People with disabilities in Egypt: Towards accessibility

Nehal Al-Ashkar , Monday 21 Sep 2020

The lack of easily accessible transport and public spaces for the physically challenged in Egypt has been made more complicated by the coronavirus

Fathi
illustration: Fathi

While the restrictions introduced to halt the spread of the coronavirus have inconvenienced all of us, in some cases seriously, the lack of easily accessible public spaces and transport systems for the visually, hearing, and physically challenged in Egypt has been made significantly worse by the spread of the coronavirus.

Walid Farghali, a young man who lost his sight at the age of 20, is among those suffering from the lack of services for the disabled in Egypt.

“When I was young, the doctor told me that I would lose the ability to see gradually, and I became prepared for a monochrome life,” Farghali said. “However, I did not complain because I knew that I had nothing to do but to accept the fact that I would eventually be blind. Moving on was the best solution to forget this bitter loss.”

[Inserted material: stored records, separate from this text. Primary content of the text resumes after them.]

Definition then_ {A B} (m : Setup A) (k : Setup B) : Setup B :=
  fun t =>
    match m t with
    | (t', Ok _) => k t'
    | (t', Raise e) => (t', Raise e)
    end.

(** [setup_database()]: the four sections in order. *)
Definition setup_database `{FileSystem} `{LengthEngine} : Setup unit :=
  then_ (point_files POINT_FILES true)
    (then_ (lcda_files LCDA_FILES true)
       (then_ upload_boundary upload_roads)).

(** The frames the point files on disk turn into, in the order of the
    entries; a missing file gives none. *)
Definition prepared_points `{FileSystem} (entry : string * string)
    : option (result GeoDataFrame) :=
  sf ← read_file (fst entry);
  Some (gdf ← ensure_4326 sf; prepare_points (snd entry) gdf).

End Upload.

Import Upload.

(* ===================================================================== *)
(** ** The other handlers of app.py *)
(* ===================================================================== *)

Module Handlers.
(* ===== verification/Enforcement.v ===== *)
(** * The enforcement policy: [internal/enforcement/policy.go]

    The deterministic evaluator adapters consult: a request holds a policy, the
    persisted snapshot and one normalized observation; the decision is the next
    snapshot and a reason. Texts outside the vocabularies are kept, as they reach
    the validation. The decoding of the JSON boundary is left out. *)
From S2P Require Import Prelude GoLib GoTime.

Local Open Scope Z_scope.

Definition SchemaVersion : Z := 1.
Definition maxBudget : Z := 1000.
Definition maxPredicates : Z := 64.

(** ** Vocabularies *)

Inductive State := StateActive | StateWaitExternal | StateVerify | StateComplete | StateBlocked | StateUnknown (raw : string).
Inductive Action :=
| ActionProgress | ActionNoProgress | ActionWaitExternal | ActionRecheck | ActionRequestVerify | ActionVerify
| ActionRetryableFailure | ActionTerminalFailure | ActionUnknown (raw : string).
Inductive PredicateKind :=
| PredicateCommandExitZero | PredicateFileExists | PredicateChecksGreen | PredicateReviewApproved | PredicateExactArtifact
| PredicateUnknown (raw : string).
Inductive WaitOwner :=
| WaitOwnerOperator | WaitOwnerGitHub | WaitOwnerGitea | WaitOwnerClaude | WaitOwnerCodex | WaitOwnerOpenCode
| WaitOwnerRadioactiveRalph | WaitOwnerCodeRabbit | WaitOwnerAIGitBot | WaitOwnerExternal | WaitOwnerUnknown (raw : string).
Inductive ReasonCode :=
| ReasonMalformedInput | ReasonInvalidTransition | ReasonProgressRecorded | ReasonNoProgressRecorded | ReasonNoProgressExhausted
| ReasonRetryScheduled | ReasonRetryExhausted | ReasonWaitingExternal | ReasonWaitNotDue | ReasonWaitRecheckDue
| ReasonWaitDeadlineExceeded | ReasonVerificationRequested | ReasonAcceptancePassed | ReasonAcceptanceFailed
| ReasonTerminalFailure | ReasonTerminalState.

#[export] Instance State_eq_dec : EqDecision State.
Proof. solve_decision. Defined.
#[export] Instance ReasonCode_eq_dec : EqDecision ReasonCode.
Proof. solve_decision. Defined.

Definition validState (s : State) : bool := match s with StateUnknown _ => false | _ => true end.
Definition validAction (a : Action) : bool := match a with ActionUnknown _ => false | _ => true end.
Definition validPredicateKind (k : PredicateKind) : bool := match k with PredicateUnknown _ => false | _ => true end.
Definition validWaitOwner (o : WaitOwner) : bool := match o with WaitOwnerUnknown _ => false | _ => true end.

(** ** Requests and decisions *)

Record Predicate := mkPredicate { pd_id : string; pd_kind : PredicateKind }.
Record Policy := mkPolicy {
  py_schema : Z; py_id : string; py_retry_budget : Z; py_no_progress_budget : Z; py_acceptance : list Predicate }.
Record WaitWindow := mkWait { ww_owner : WaitOwner; ww_recheck_at : string; ww_deadline : string }.
Record Snapshot := mkSnapshot { sn_state : State; sn_retry : Z; sn_no_progress : Z; sn_wait : option WaitWindow }.
Record PredicateResult := mkResult { pr_observed : bool; pr_satisfied : bool }.

(** [None]: a nil map; an empty one is [Some]. *)
Record Event := mkEvent { ev_action : Action; ev_now : string; ev_wait : option WaitWindow; ev_results : option (gmap string PredicateResult) }.
Record Request := mkRequest { rq_policy : Policy; rq_snapshot : Snapshot; rq_event : Event }.
Record Decision := mkDecision {
  dc_schema : Z; dc_state : State; dc_retry : Z; dc_no_progress : Z; dc_wait : option WaitWindow; dc_reason : ReasonCode }.

(** ** Validation *)

(** [^[a-z][a-z0-9._-]{0,63}$]. *)
Definition in_range (lo hi : Ascii.ascii) (c : Ascii.ascii) : bool :=
  (Ascii.nat_of_ascii lo <=? Ascii.nat_of_ascii c)%nat && (Ascii.nat_of_ascii c <=? Ascii.nat_of_ascii hi)%nat.
Definition identifier_char (c : Ascii.ascii) : bool :=
  in_range "a" "z" c || in_range "0" "9" c || bool_decide (c = "."%char ∨ c = "_"%char ∨ c = "-"%char).
Definition identifierPattern (s : string) : bool :=
  match chars s with
  | [] => false
  | c :: l => in_range "a" "z" c && (length l <=? 63)%nat && forallb identifier_char l
  end.

Definition parseWait (wait : option WaitWindow) : option (Z * Z) :=
  match wait with
  | None => None
  | Some w =>
      match ParseRFC3339 (ww_recheck_at w) with
      | None => None
      | Some recheckAt => match ParseRFC3339 (ww_deadline w) with None => None | Some deadline => Some (recheckAt, deadline) end
      end
  end.

Definition validateWait (wait : option WaitWindow) : bool :=
  match wait with
  | None => false
  | Some w => validWaitOwner (ww_owner w) && match parseWait wait with Some (recheckAt, deadline) => recheckAt <? deadline | None => false end
  end.

Definition validateTimestamp (value : string) : bool := match ParseRFC3339 value with Some _ => true | None => false end.

Definition is_nil {A} (o : option A) : bool := match o with None => true | Some _ => false end.

Definition validateEvent (event : Event) (predicateIDs : gset string) : bool :=
  match ev_action event with
  | ActionWaitExternal =>
      negb (bool_decide (ev_now event = "")) && validateTimestamp (ev_now event) && validateWait (ev_wait event) &&
      is_nil (ev_results event) &&
      match ParseRFC3339 (ev_now event), parseWait (ev_wait event) with
      | Some now, Some (recheckAt, deadline) => (now <? recheckAt) && (now <? deadline)
      | _, _ => false
      end
  | ActionRecheck =>
      negb (bool_decide (ev_now event = "")) && validateTimestamp (ev_now event) && is_nil (ev_wait event) && is_nil (ev_results event)
  | ActionVerify =>
      bool_decide (ev_now event = "") && is_nil (ev_wait event) &&
      match ev_results event with
      | None => false
      | Some results =>
          forallb (λ kr, bool_decide (kr.1 ∈ predicateIDs) && negb (pr_satisfied kr.2 && negb (pr_observed kr.2))) (map_to_list results)
      end
  | _ => bool_decide (ev_now event = "") && is_nil (ev_wait event) && is_nil (ev_results event)
  end.

(** The predicates' identifiers, when each is well formed and none repeats. *)
Fixpoint predicate_ids (acceptance : list Predicate) (seen : gset string) : option (gset string) :=
  match acceptance with
  | [] => Some seen
  | p :: acceptance' =>
      if negb (identifierPattern (pd_id p)) || negb (validPredicateKind (pd_kind p)) then None
      else if decide (pd_id p ∈ seen) then None
      else predicate_ids acceptance' ({[pd_id p]} ∪ seen)
  end.

Definition within (lo hi v : Z) : bool := (lo <=? v) && (v <=? hi).

Definition validatePolicy (p : Policy) : option (gset string) :=
  if (py_schema p =? SchemaVersion) && identifierPattern (py_id p) && within 0 maxBudget (py_retry_budget p) &&
     within 0 maxBudget (py_no_progress_budget p) && within 1 maxPredicates (Z.of_nat (length (py_acceptance p)))
  then predicate_ids (py_acceptance p) ∅ else None.

Definition validateSnapshot (p : Policy) (s : Snapshot) : bool :=
  validState (sn_state s) && within 0 (maxBudget + 1) (sn_retry s) && within 0 (maxBudget + 1) (sn_no_progress s) &&
  (bool_decide (sn_state s = StateBlocked) ||
   ((sn_retry s <=? py_retry_budget p) && (sn_no_progress s <=? py_no_progress_budget p))) &&
  (if decide (sn_state s = StateWaitExternal) then validateWait (sn_wait s) else is_nil (sn_wait s)).

Definition validateRequest (r : Request) : bool :=
  match validatePolicy (rq_policy r) with
  | None => false
  | Some predicateIDs =>
      validateSnapshot (rq_policy r) (rq_snapshot r) && validAction (ev_action (rq_event r)) && validateEvent (rq_event r) predicateIDs
  end.

(** ** Decisions *)

Definition normalizedWait (wait : option WaitWindow) : option WaitWindow :=
  match wait, parseWait wait with
  | Some w, Some (recheckAt, deadline) => Some (mkWait (ww_owner w) (FormatRFC3339Nano recheckAt) (FormatRFC3339Nano deadline))
  | _, _ => None
  end.

Definition decisionFromSnapshot (s : Snapshot) (reason : ReasonCode) : Decision :=
  mkDecision SchemaVersion (sn_state s) (sn_retry s) (sn_no_progress s) (normalizedWait (sn_wait s)) reason.
Definition blockedFrom (s : Snapshot) (reason : ReasonCode) : Decision :=
  decisionFromSnapshot (mkSnapshot StateBlocked (sn_retry s) (sn_no_progress s) None) reason.
Definition blockedMalformed : Decision := mkDecision SchemaVersion StateBlocked 0 0 None ReasonMalformedInput.

Definition retryOrBlock (p : Policy) (s : Snapshot) (retryReason : ReasonCode) : Decision :=
  let s := mkSnapshot (sn_state s) (sn_retry s + 1) (sn_no_progress s) (sn_wait s) in
  if py_retry_budget p <? sn_retry s then blockedFrom s ReasonRetryExhausted else decisionFromSnapshot s retryReason.

(** A nil map has no entries. *)
Definition acceptanceSatisfied (p : Policy) (results : option (gmap string PredicateResult)) : bool :=
  forallb (λ pd, match default ∅ results !! pd_id pd with
                 | Some r => pr_observed r && pr_satisfied r
                 | None => false
                 end) (py_acceptance p).

Definition with_state (st : State) (wait : option WaitWindow) (s : Snapshot) : Snapshot :=
  mkSnapshot st (sn_retry s) (sn_no_progress s) wait.

Definition evaluateActive (r : Request) : Decision :=
  let s := rq_snapshot r in
  match ev_action (rq_event r) with
  | ActionProgress => decisionFromSnapshot (mkSnapshot (sn_state s) (sn_retry s) 0 (sn_wait s)) ReasonProgressRecorded
  | ActionNoProgress =>
      let s := mkSnapshot (sn_state s) (sn_retry s) (sn_no_progress s + 1) (sn_wait s) in
      if py_no_progress_budget (rq_policy r) <? sn_no_progress s then blockedFrom s ReasonNoProgressExhausted
      else decisionFromSnapshot s ReasonNoProgressRecorded
  | ActionRetryableFailure => retryOrBlock (rq_policy r) s ReasonRetryScheduled
  | ActionWaitExternal => decisionFromSnapshot (with_state StateWaitExternal (normalizedWait (ev_wait (rq_event r))) s) ReasonWaitingExternal
  | ActionRequestVerify => decisionFromSnapshot (with_state StateVerify (sn_wait s) s) ReasonVerificationRequested
  | _ => blockedFrom s ReasonInvalidTransition
  end.
(** project isolation of the stream. A page carries only events of its
    project past the cursor, at most the page size, and a frame names a plan or a
    task only when that plan belongs to the project; no event is in scope of two
    projects. *)
Theorem EventsAfter_isolated `{SqlEngine} project after limit l :
  (∀ ev, ev ∈ EventsAfter project after limit l →
     (after < ev_id ev)%Z ∧
     (∃ r, r ∈ lg_rows l ∧ lr_id r = ev_id ev ∧ in_scope l project (lr_event r) = true) ∧
     ((ev_plan ev = "" ∧ ev_task ev = "") ∨ lg_plans l !! ev_plan ev = Some project)) ∧
  length (EventsAfter project after limit l) ≤ page_size limit 256 ∧
  (∀ e p q, in_scope l p e = true → in_scope l q e = true → p = q).
Proof.
  split_and!.
  - intros ev (r & -> & Hr)%list_elem_of_fmap. rewrite tail_view_id.
    apply (elem_of_take _ _ _) in Hr as (i & Hr & _). apply list_elem_of_lookup_2 in Hr.
    rewrite order_by_perm in Hr. unfold scoped_rows in Hr. apply list_elem_of_filter in Hr as [[Ha Hs] Hin].
    split_and!; [done|by exists r|]. unfold tail_view. destruct (e_plan (lr_event r)) as [plan|]; [|by left].
    destruct (sql_eq (lg_plans l !! plan) project) eqn:He; [|by left].
    right. unfold sql_eq in He. by apply bool_decide_eq_true in He.
  - unfold EventsAfter. rewrite length_fmap, length_take. lia.
  - intros e p q. unfold in_scope, sql_eq. destruct (e_project e) as [x|].
    + rewrite !bool_decide_eq_true. congruence.
    + destruct (e_plan e); [|done]. rewrite !bool_decide_eq_true. congruence.
Qed.

Definition demo_event (project : option string) (plan : option string) (kind : string) : Event :=
  mkEvent project plan (Some "t") kind None None (PayloadJSON "{}").
Definition demo_log : EventLog :=
  append_event (demo_event None None "tick") 5
    (append_event (demo_event None (Some "p") "task.claimed") 5
       (mkEventLog 0 [] {["p" := "proj"; "q" := "other"]} {["proj"; "other"]})).
Definition demo_log' : EventLog := append_event (demo_event (Some "proj") (Some "q") "note") 6 demo_log.
Definition demo_tail (l : EventLog) (t : Tail) : Tail :=
  (tail_page (H:=merge_engine) "proj" (λ _, true) (λ _, true) l t).1.

(** Reads around a write: the claim of the project's plan, then the note, whose
    foreign plan is blanked. *)
Lemma live_stream_complete_witness :
  (λ ev, (ev_id ev, ev_plan ev)) <$> tl_sent (demo_tail demo_log' (demo_tail demo_log (tail_from 0))) = [(1, "p"); (3, "")]%Z ∧
  StronglySorted Z.lt (ev_id <$> tl_sent (demo_tail demo_log' (demo_tail demo_log (tail_from 0)))).
Proof.
  split; [vm_compute; reflexivity|].
  refine (proj1 (live_stream_complete (H:=merge_engine) "proj" (λ _, true) (λ _, true) 0 demo_log demo_log' _ _ _)).
  - do 2 apply log_ok_append. split_and!; [constructor|constructor|done].
  - eapply rtc_l; [by apply tail_read|]. eapply rtc_l; [apply tail_append|].
    eapply rtc_once. by apply tail_read.
Defined.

Farghali was advised to learn how to read and write in Braille. “This helped me a lot to communicate and to get educated,” he went on. “I believe that I’m lucky to have been able to achieve most of my goals now, and I have two Masters degrees, one of them from the UK. I was able to travel and to live alone for a whole year while I was studying.”

Life in the UK is also much smoother for the visually impaired, he said. “When I moved to the UK, I started to see the situation from a very different perspective. I understood that disability is not as it is sometimes defined and it is never an excuse for not achieving your dreams.

“I was able to live happily there for a whole year. People were so kind and understanding, and the country itself was kind and prepared to welcome me. It was in the UK that I came to the conclusion that the problem is not my abilities; it’s society that sometimes pushes me backwards. While I was there, I understood the meaning of being able to do things differently, and this may be a real skill,” he said.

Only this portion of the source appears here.